(* ===== verification/StringOps.v ===== *)
(** Operations on strings of code units ([runtime/String.cpp],
    [runtime/StringBuilder.h], [runtime/StringBuilder.cpp], [parser/Lexer.h]):
    the white-space classes, searching and comparing, substrings and trimming,
    the piecewise string builder, and the substitution of replacement
    templates. *)
From Stdlib Require Import ZArith Lia Bool.
From stdpp Require Import base numbers list option decidable.
From S2P Require Import Prelude Unicode NumberString.

(** * White space and line terminators *)
Module WhiteSpace.

Definition LexerIsCharIdentStart : Z := Z.shiftl 1 0.
Definition LexerIsCharIdent : Z := Z.shiftl 1 1.
Definition LexerIsCharWhiteSpace : Z := Z.shiftl 1 2.
Definition LexerIsCharLineTerminator : Z := Z.shiftl 1 3.

Definition g_asciiRangeCharMap : list Z :=
  let id := Z.lor LexerIsCharIdentStart LexerIsCharIdent in
  let ws := LexerIsCharWhiteSpace in
  let lt := LexerIsCharLineTerminator in
  repeat 0 9 ++ [ws; lt; ws; ws; lt] ++ repeat 0 18 ++ [ws] ++ repeat 0 3 ++ [id] ++ repeat 0 11
  ++ repeat LexerIsCharIdent 10 ++ repeat 0 7 ++ repeat id 26 ++ [0; id; 0; 0; id; 0]
  ++ repeat id 26 ++ repeat 0 5.

Definition isWhiteSpaceSlowCase (ch : Z) : bool :=
  if ch <? 0x1680 then ch =? 0xA0
  else existsb (Z.eqb ch)
    [0x1680; 0x2000; 0x2001; 0x2002; 0x2003; 0x2004; 0x2005; 0x2006; 0x2007; 0x2008; 0x2009;
     0x200A; 0x202F; 0x205F; 0x3000; 0xFEFF].

Definition map_test (ch mask : Z) : bool :=
  match lookupZ g_asciiRangeCharMap ch with
  | Some v => negb (Z.land v mask =? 0)
  | None => false
  end.
Definition isWhiteSpace (ch : Z) : bool :=
  if ch <? 128 then map_test ch LexerIsCharWhiteSpace else isWhiteSpaceSlowCase ch.
Definition isLineTerminator (ch : Z) : bool :=
  if ch <? 128 then map_test ch LexerIsCharLineTerminator else (ch =? 0x2028) || (ch =? 0x2029).
Definition isWhiteSpaceOrLineTerminator (ch : Z) : bool :=
  if ch <? 128 then map_test ch (Z.lor LexerIsCharWhiteSpace LexerIsCharLineTerminator)
  else (ch =? 0x2028) || (ch =? 0x2029) || isWhiteSpaceSlowCase ch.

End WhiteSpace.

(** * Searching and comparing *)
Module Search.

Definition SIZE_MAX : Z := 2 ^ 64 - 1.

(** The inner loop: the units [pat] against [data] from [pos]; [None] is a read
    outside the buffer. *)
Fixpoint same_loop (data pat : list Z) (pos : Z) : option bool :=
  match pat with
  | [] => Some true
  | c :: pat => d ← lookupZ data pos; if d =? c then same_loop data pat (pos + 1) else Some false
  end.

(** The outer loop of [find]: [src0] is compared first. *)
Fixpoint find_loop (fuel : nat) (data : list Z) (src0 : Z) (rest : list Z) (limit pos : Z)
  : option Z :=
  if pos <=? limit then
    match fuel with
    | O => None
    | S fuel =>
        c ← lookupZ data pos;
        if c =? src0 then
          same ← same_loop data rest (pos + 1);
          if (same : bool) then Some pos else find_loop fuel data src0 rest limit (pos + 1)
        else find_loop fuel data src0 rest limit (pos + 1)
    end
  else Some SIZE_MAX.

Definition find (data str : list Z) (pos : Z) : option Z :=
  let size := Z.of_nat (length data) in
  let srcStrLen := Z.of_nat (length str) in
  match str with
  | [] => Some (if pos <=? size then pos else SIZE_MAX)
  | src0 :: rest =>
      if srcStrLen <=? size then find_loop (length data) data src0 rest (size - srcStrLen) pos
      else Some SIZE_MAX
  end.

(** The overload on [const char*]: the first byte is converted to [char32_t],
    the others are compared as promoted [char]s. *)
Definition find_chars (data str : list Z) (pos : Z) : option Z :=
  find data (match str with [] => [] | c :: rest => u32 (i8 c) :: map i8 rest end) pos.

(** The do-while loop of [rfind], from [pos] down to 0. *)
Fixpoint rfind_loop (data str : list Z) (pos : nat) : option Z :=
  same ← same_loop data str (Z.of_nat pos);
  if (same : bool) then Some (Z.of_nat pos)
  else match pos with O => Some SIZE_MAX | S pos => rfind_loop data str pos end.
Definition rfind (data str : list Z) (pos : Z) : option Z :=
  let srcStrLen := Z.of_nat (length str) in
  let size := Z.of_nat (length data) in
  if srcStrLen =? 0 then Some (if pos <=? size then pos else SIZE_MAX)
  else if srcStrLen <=? size then
    rfind_loop data str (Z.to_nat (if size - srcStrLen <? pos then size - srcStrLen else pos))
  else Some SIZE_MAX.

(** [stringCompare]: the position of the first difference below [lmin]. *)
Fixpoint common_loop (fuel : nat) (c1 c2 : list Z) (pos lmin : Z) : option Z :=
  match fuel with
  | O => Some pos
  | S fuel =>
      if pos <? lmin then
        a ← lookupZ c1 pos; b ← lookupZ c2 pos;
        if a =? b then common_loop fuel c1 c2 (pos + 1) lmin else Some pos
      else Some pos
  end.
Definition stringCompare (c1 c2 : list Z) : option Z :=
  let l1 := Z.of_nat (length c1) in
  let l2 := Z.of_nat (length c2) in
  let lmin := u32 (if l1 <? l2 then l1 else l2) in
  pos ← common_loop (length c1) c1 c2 0 lmin;
  if pos <? lmin then a ← lookupZ c1 pos; b ← lookupZ c2 pos; Some (if b <? a then 1 else -1)
  else if l1 =? l2 then Some 0
  else Some (if l2 <? l1 then 1 else -1).

End Search.

(** * Substrings and trimming *)
Module Slice.
Import Utf16 WhiteSpace.

Definition STRING_BUILDER_INLINE_STORAGE_DEFAULT : Z := 24.

(** [substring]: a view, or a copy of at most 24 units that is narrowed to
    8-bit storage when every unit fits. *)
Definition substring (d : StringBufferAccessData) (from to : nat) : option StringBufferAccessData :=
  if decide (to <= from)%nat then Some (mkData true [])
  else
    let len := (to - from)%nat in
    if decide (length (buffer d) < to)%nat then None
    else
      let units := take len (drop from (buffer d)) in
      if STRING_BUILDER_INLINE_STORAGE_DEFAULT <? Z.of_nat len then
        Some (mkData (has8BitContent d) units)
      else if has8BitContent d then Some (mkData true units)
      else Some (mkData (forallb (fun c => c <=? 255) units) units).

Inductive StringTrimWhere := TrimStart | TrimEnd | TrimBoth.

(** The two loops of [trim]. *)
Fixpoint trim_start (fuel : nat) (d : StringBufferAccessData) (s : Z) : option Z :=
  if s <? Z.of_nat (length (buffer d)) then
    match fuel with
    | O => None
    | S fuel =>
        c ← lookupZ (buffer d) s;
        if negb (isWhiteSpaceOrLineTerminator c) then Some s else trim_start fuel d (s + 1)
    end
  else Some s.
Fixpoint trim_end (fuel : nat) (d : StringBufferAccessData) (s e : Z) : option Z :=
  if s <=? e then
    match fuel with
    | O => None
    | S fuel =>
        c ← lookupZ (buffer d) e;
        if negb (isWhiteSpaceOrLineTerminator c) then Some e else trim_end fuel d s (e - 1)
    end
  else Some e.
Definition trim (d : StringBufferAccessData) (where_ : StringTrimWhere)
  : option StringBufferAccessData :=
  let stringLength := Z.of_nat (length (buffer d)) in
  s ← (match where_ with
       | TrimStart | TrimBoth => trim_start (length (buffer d)) d 0
       | TrimEnd => Some 0
       end);
  e ← (match where_ with
       | TrimEnd | TrimBoth => trim_end (length (buffer d)) d s (stringLength - 1)
       | TrimStart => Some (stringLength - 1)
       end);
  if (s =? 0) && (e =? stringLength - 1) then Some d
  else substring d (Z.to_nat s) (Z.to_nat (e + 1)).

End Slice.

(** * The string builder *)
Module Builder.
Import Utf16.

Definition STRING_MAXIMUM_LENGTH : Z := 1024 * 1024 * 512.

Inductive PieceType :=
  | Latin1StringPiece | UTF16StringStringPiece | UTF16StringStringButLatin1ContentPiece
  | StringPiece | ConstChar | Char | Int32Digits | Digits.

(** The union of a piece. *)
Inductive PieceValue :=
  | m_string (str : StringBufferAccessData)
  | m_raw (str : list Z) (* signed chars *)
  | m_ch (ch : Z)
  | m_int32Value (value : Z)
  | m_digitsOffset (offset : nat).

Record StringBuilderPiece := mkPiece {
  m_type : PieceType;
  m_start : nat;
  m_length : nat;
  m_value : PieceValue
}.

Record StringBuilder := mkBuilder {
  m_has8BitContent : bool;
  m_contentLength : Z;
  m_piecesInlineStorage : list StringBuilderPiece;
  m_pieces : list StringBuilderPiece;
  m_numberScratch : list Z
}.
Definition empty_builder : StringBuilder := mkBuilder true 0 [] [] [].

Section Ops.
(** The inline capacity, whether an execution state is passed (only then is
    the length limited), and the contents of a fresh buffer. *)
Context (InlineStorageSize : nat) (state : bool) (fresh : nat -> list Z).

Definition checkStringLengthLimit (b : StringBuilder) (extraLength : Z) : result unit :=
  if state && (STRING_MAXIMUM_LENGTH <? m_contentLength b + extraLength)
  then Throw RangeError else Ok tt.

(** [nextPieceSlot], the stores into the slot and the new content length. *)
Definition add_piece (b : StringBuilder) (has8 : bool) (p : StringBuilderPiece) : StringBuilder :=
  let len := m_contentLength b + Z.of_nat (m_length p) in
  if (length (m_piecesInlineStorage b) <? InlineStorageSize)%nat
  then mkBuilder has8 len (m_piecesInlineStorage b ++ [p]) (m_pieces b) (m_numberScratch b)
  else mkBuilder has8 len (m_piecesInlineStorage b) (m_pieces b ++ [p]) (m_numberScratch b).

Definition appendPiece_char (b : StringBuilder) (ch : Z) : result StringBuilder :=
  _ ← checkStringLengthLimit b 1;
  Ok (add_piece b (m_has8BitContent b && negb (255 <? ch)) (mkPiece Char 0 1 (m_ch ch))).

Definition appendPiece_string (b : StringBuilder) (str : StringBufferAccessData) (s e : nat)
  : result StringBuilder :=
  let pieceLen := (e - s)%nat in
  if (pieceLen =? 1)%nat then c ← defined (charAt str s); appendPiece_char b c
  else if (0 <? pieceLen)%nat then
    _ ← checkStringLengthLimit b (Z.of_nat pieceLen);
    if negb (has8BitContent str) then
      if existsb (fun c => 255 <? c) (take (e - s) (drop s (buffer str))) then
        Ok (add_piece b false (mkPiece UTF16StringStringPiece s pieceLen (m_string str)))
      else
        Ok (add_piece b (m_has8BitContent b)
              (mkPiece UTF16StringStringButLatin1ContentPiece s pieceLen (m_string str)))
    else Ok (add_piece b (m_has8BitContent b) (mkPiece Latin1StringPiece s pieceLen (m_string str)))
  else Ok b.

Definition appendPiece_const (b : StringBuilder) (str : list Z) : result StringBuilder :=
  let len := Z.of_nat (length str) in
  _ ← checkStringLengthLimit b len;
  let length := u16 len in
  if negb (length =? 0)
  then Ok (add_piece b (m_has8BitContent b) (mkPiece ConstChar 0 (Z.to_nat length) (m_raw str)))
  else Ok b.

Definition appendInt32Piece (b : StringBuilder) (value : Z) : result StringBuilder :=
  let len := Decimal.decimalDigitLengthOf value in
  _ ← checkStringLengthLimit b len;
  Ok (add_piece b (m_has8BitContent b) (mkPiece Int32Digits 0 (Z.to_nat len) (m_int32Value value))).

(** [digits] is the result of [dtoa]. *)
Definition appendDigitsPiece (b : StringBuilder) (digits : list Z) : result StringBuilder :=
  _ ← checkStringLengthLimit b (Z.of_nat (length digits));
  let offset := length (m_numberScratch b) in
  let b := mkBuilder (m_has8BitContent b) (m_contentLength b) (m_piecesInlineStorage b)
             (m_pieces b) (m_numberScratch b ++ digits) in
  let len := u16 (Z.of_nat (length digits)) in
  Ok (add_piece b (m_has8BitContent b) (mkPiece Digits 0 (Z.to_nat len) (m_digitsOffset offset))).

Definition appendChar32 (b : StringBuilder) (ch : Z) : result StringBuilder :=
  match utf32ToUtf16 ch with
  | [c] => appendPiece_char b c
  | [c; c2] => b ← appendPiece_char b c; appendPiece_char b c2
  | _ => Undefined
  end.

(** A copy into the buffer, narrowing to 8-bit units when it is 8-bit; outside
    either buffer the program has no behaviour. *)
Definition copy_units (has8 : bool) (buf : list Z) (at_ : nat) (data : list Z) (start len : nat)
  : result (list Z) :=
  if decide (start + len <= length data /\ at_ + len <= length buf)%nat then
    let units := take len (drop start data) in
    Ok (DecimalFacts.blit buf at_ (if has8 then map u8 units else map u16 units))
  else Undefined.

The task:
Find each line of the data above that holds the word "PieceValue", then copy it.

Task result:
Inductive PieceValue :=
  m_value : PieceValue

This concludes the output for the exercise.